I’m really excited for you to try this one! The peanut butter custard is super rich and creamy! But the banana flavor still shines through. If you use banana bread that doesn’t already have chocolate chips in it, you can easily toss in half a cup of chocolate chips before baking.
Chocolate Chip Banana Bread Doughnut Peanut Butter Bread Pudding
5-6 stale chocolate chip banana bread doughnuts (I used this recipe)
1/2 c sugar
3 large eggs
1 1/2 c half and half
2 Tbsp butter (melted)
2/3 c peanut butter (melted)
1/2 tsp salt
1/8 tsp freshly ground nutmeg
1/4 tsp ground cinnamon
1 tsp vanilla extract
marshmallows (garnish, optional)
fried banana (garnish, optional)
- Make banana bread doughnuts and let them get stale for 3-5 days. (Alternatively, substitute banana bread or muffins).

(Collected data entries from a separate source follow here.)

(** Updating one cell's decoder state or counter keeps the other cells. *)
Lemma live_with_cell cfg c c' x y w gs cs rs bs ap ini :
  live cfg c ->
  cells (shared cfg) !! c' = Some x ->
  (is_Some (cell_state x) -> is_Some (cell_state y)) ->
  w = with_cell (shared cfg) c' y ->
  live (mkConfig w gs cs rs bs ap ini) c.
Proof.
  intros (z & st & Hz & Hst) Hx Hxy ->. unfold live. simpl.
  destruct (decide (c' = c)) as [->|Hne].
  - rewrite Hx in Hz. simplify_eq. destruct (Hxy (ltac:(eauto))) as [st' Hst'].
    exists y, st'. by rewrite lookup_insert_eq.
  - exists z, st. by rewrite lookup_insert_ne.
Qed.
(** *** Preservation, one lemma per kind of step *)

Lemma inv_init id : inv (config_new id).
Proof.
  split; simpl; intros *; rewrite ?lookup_empty, ?slab_get_new;
    try done; try (by intros [? [=]]); try (by intros ?%not_elem_of_nil); constructor.
Qed.

(** A registration allocates a cell nothing refers to yet. *)
Lemma inv_new_cell cfg : inv cfg -> cells (shared cfg) !! next_cell (shared cfg) = None.
Proof.
  intros I. destruct (cells _ !! _) eqn:E; [|done].
  pose proof (inv_alloc _ I _ ltac:(eauto)). lia.
Qed.

Lemma live_new_cell cfg c n y rs k1 k2 gs cs rp bs ap ini :
  cells (shared cfg) !! n = None -> live cfg c ->
  live (mkConfig (mkShared k1 rs k2 (<[n := y]> (cells (shared cfg))) (S n))
          gs cs rp bs ap ini) c.
Proof.
  intros Hn (x & s & Hx & Hs). exists x, s. simpl.
  rewrite lookup_insert_ne; [done|congruence].
Qed.

Lemma decoded_new_cell cfg c n st s0 w gs cs rp bs :
  c <> n -> decoded cfg c s0 ->
  decoded (mkConfig w gs cs rp bs (applied cfg) (<[n:=st]> (initial cfg))) c s0.
Proof. intros Hne (st0 & Hi & He). exists st0. simpl. by rewrite lookup_insert_ne. Qed.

- Cut the doughnuts in half and place in single layer in baking sheet. Broil on low (about 250 degrees Fahrenheit), far from the heat for about 3 minutes per side.

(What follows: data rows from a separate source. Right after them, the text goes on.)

Definition receiver_dropped sh : Shared Q G * Next :=
  (set_hist
     (set_accepting
        (set_state sh
           (set_receiver_closed (set_terminal (set_queue (state sh) []) None
                                   (terminal_delivered (state sh))))) false)
     (log_discarded (hist sh) (queue (state sh))),
   Cont (PCloseSlots RUnit)).

(** [on_closed.set(callback)] on a [OnceLock]: the first callback stays. *)
Definition on_closed_set sh (cb : nat) : Shared Q G :=
  set_on_closed sh (match on_closed sh with Some old => Some old | None => Some cb end)
    (closed_calls sh).

Definition common_step sh (pc : Pc) : option (Shared Q G * Next) :=
  match pc with
  | PTerminal e => Some (send_terminal sh e)
  | PClose => Some (close sh)
  | PReceiverDropped => Some (receiver_dropped sh)
  | PCloseSlots r => Some (set_slots sh (strategy_close (slots sh)), Cont (PNotify true r))
  | PNotify closing r =>
      Some (set_ready sh true, if closing then Cont (PNotifyClosed r) else Return r)
  | PNotifyClosed r => Some (notify_closed sh, Return r)
  | PDropStore => Some (set_accepting sh false, Cont (PNotify true RUnit))
  | POnClosed cb => Some (on_closed_set sh cb, Cont POnClosedCheck)
  | POnClosedCheck =>
      Some (sh, if accepting sh then Return RUnit else Cont (PNotifyClosed RUnit))
  | _ => None
  end.
End Shared.

(** ** Polling the receiver *)

Inductive Poll : Type :=
| PollEvent (ev : SubscriptionEvent)
| PollDisconnected
| PollEmpty.

Section Poll.
Context {Q G : Type}.
Implicit Types sh : Shared Q G.

(** The part of [try_recv] and [try_recv_event] after an empty queue. *)
Definition poll_drained sh : Shared Q G * Poll :=
  match terminal_error (state sh) with
  | Some e =>
      (set_hist (set_state sh (set_terminal (state sh) None true))
         (log_delivered (hist sh) (EvError e)), PollEvent (EvError e))
  | None =>
      if receiver_closed (state sh) || terminal_delivered (state sh)
         || bool_decide (sender_count sh = 0)
      then (sh, PollDisconnected) else (sh, PollEmpty)
  end.
End Poll.

(** ** Strict queues *)

Section Strict.
Context {T : Type} `{SemaphoreOps T}.
Implicit Types sh : Shared T unit.

Definition push sh (u : U) : Shared T unit :=
  set_hist (set_state sh (set_queue (state sh) (queue (state sh) ++ [u])))
    (log_accepted (hist sh) u).

(** [SubscriptionSender::send] ([blocking]) and [try_send] on a strict queue. *)
Definition strict_step sh (pc : Pc) : option (Shared T unit * Next) :=
  match pc with
  | PSend blocking item =>
      if negb (accepting sh) then Some (sh, Return (RSend (Err (SendClosed item))))
      else match item with
           | Ok u => Some (sh, Cont (PAcquire blocking u))
           | Err e => Some (sh, Cont (PTerminal e))
           end
  | PAcquire blocking u =>
      match try_acquire (slots sh) with
      | Ok slots' => Some (set_slots sh slots', Cont (PPush u))
      | Err AcqClosed => Some (sh, Return (RSend (Err (SendClosed (Ok u)))))
      | Err NoPermits => if blocking then None else Some (sh, Cont (PFull u))
      end
  | PFull u =>
      Some (sh, Return (RSend (Err (if negb (accepting sh) then SendClosed (Ok u)
                                    else SendFull (Ok u)))))
  | PPush u =>
      if negb (accepts_data (state sh)) then Some (sh, Cont (PDropPermit u))
      else Some (push sh u, Cont (PNotify false (RSend (Ok 0%Z))))
  | PDropPermit u =>
      Some (set_slots sh (add_permits (slots sh) 1), Return (RSend (Err (SendClosed (Ok u)))))
  | PLossy _ => None
  | pc => common_step sh pc
  end.

(** The lock section of [recv] and [try_recv]; a popped update is followed by
    [slots.add_permits(1)] outside the lock. *)
Definition strict_poll sh : Shared T unit * Poll :=
  match queue (state sh) with
  | u :: q =>
      (set_hist (set_state sh (set_queue (state sh) q))
         (log_delivered (hist sh) (EvUpdate u None)), PollEvent (EvUpdate u None))
  | [] => poll_drained sh
  end.

Definition strict_release sh : Shared T unit := set_slots sh (add_permits (slots sh) 1).
End Strict.

(** ** Overwriting queues *)

Section Lossy.
Implicit Types sh : Shared DropOldest Z.

Definition try_send_lossy sh (u : U) : Shared DropOldest Z * Next :=
  if negb (accepts_data (state sh)) || negb (accepting sh)
  then (sh, Return (RSend (Err (SendClosed (Ok u)))))
  else
    let st := state sh in
    let full := bool_decide (length (queue st) = capacity (slots sh)) in
    let '(st, evicted) :=
      if full then
        (set_queue (set_gap st (u64_saturating_add (pending_gap st) 1)) (tail (queue st)),
         head (queue st))
      else (st, None) in
    let dropped := match evicted with Some _ => 1%Z | None => 0%Z end in
    (set_hist (set_state sh (set_queue st (queue st ++ [u]))) (log_accepted (hist sh) u),
     Cont (PNotify false (RSend (Ok dropped)))).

- Remove doughnuts from oven and tear into 1-inch pieces.
- Whisk together sugar and eggs in large mixing bowl, until smooth.
- Heat half-and half until just warm–about 1.5 minutes in the microwave.
- Whisk half-and-half and melted butter into eggs mixture.
- Add melted peanut butter, salt, nutmeg, cinnamon, and vanilla. Whisk until well combined.
- Stir in pieces of banana bread doughnuts.
- Let bread pudding mixture soak for about 2 hours, covered, in refrigerator.
- Preheat oven to 325 degrees (Fahrenheit) .
- Spray one 2.5 quart casserole dish with non-stick spray and pour in the bread pudding mixture.
- Place casserole dish in center of oven and bake for 35-45 minutes or until custard is set (the bread pudding will have puffed up and not look too jiggly or moist in the center).
- Place on cooling rack for at least ten minutes.
- Serve warm, or cold with toasted marshmallows and fried banana (if desired).
- To fry the banana, heat a frying pan over medium-high heat. Add 1 Tbsp butter, and add bananas cut lengthwise. Cook about 1 minute per side.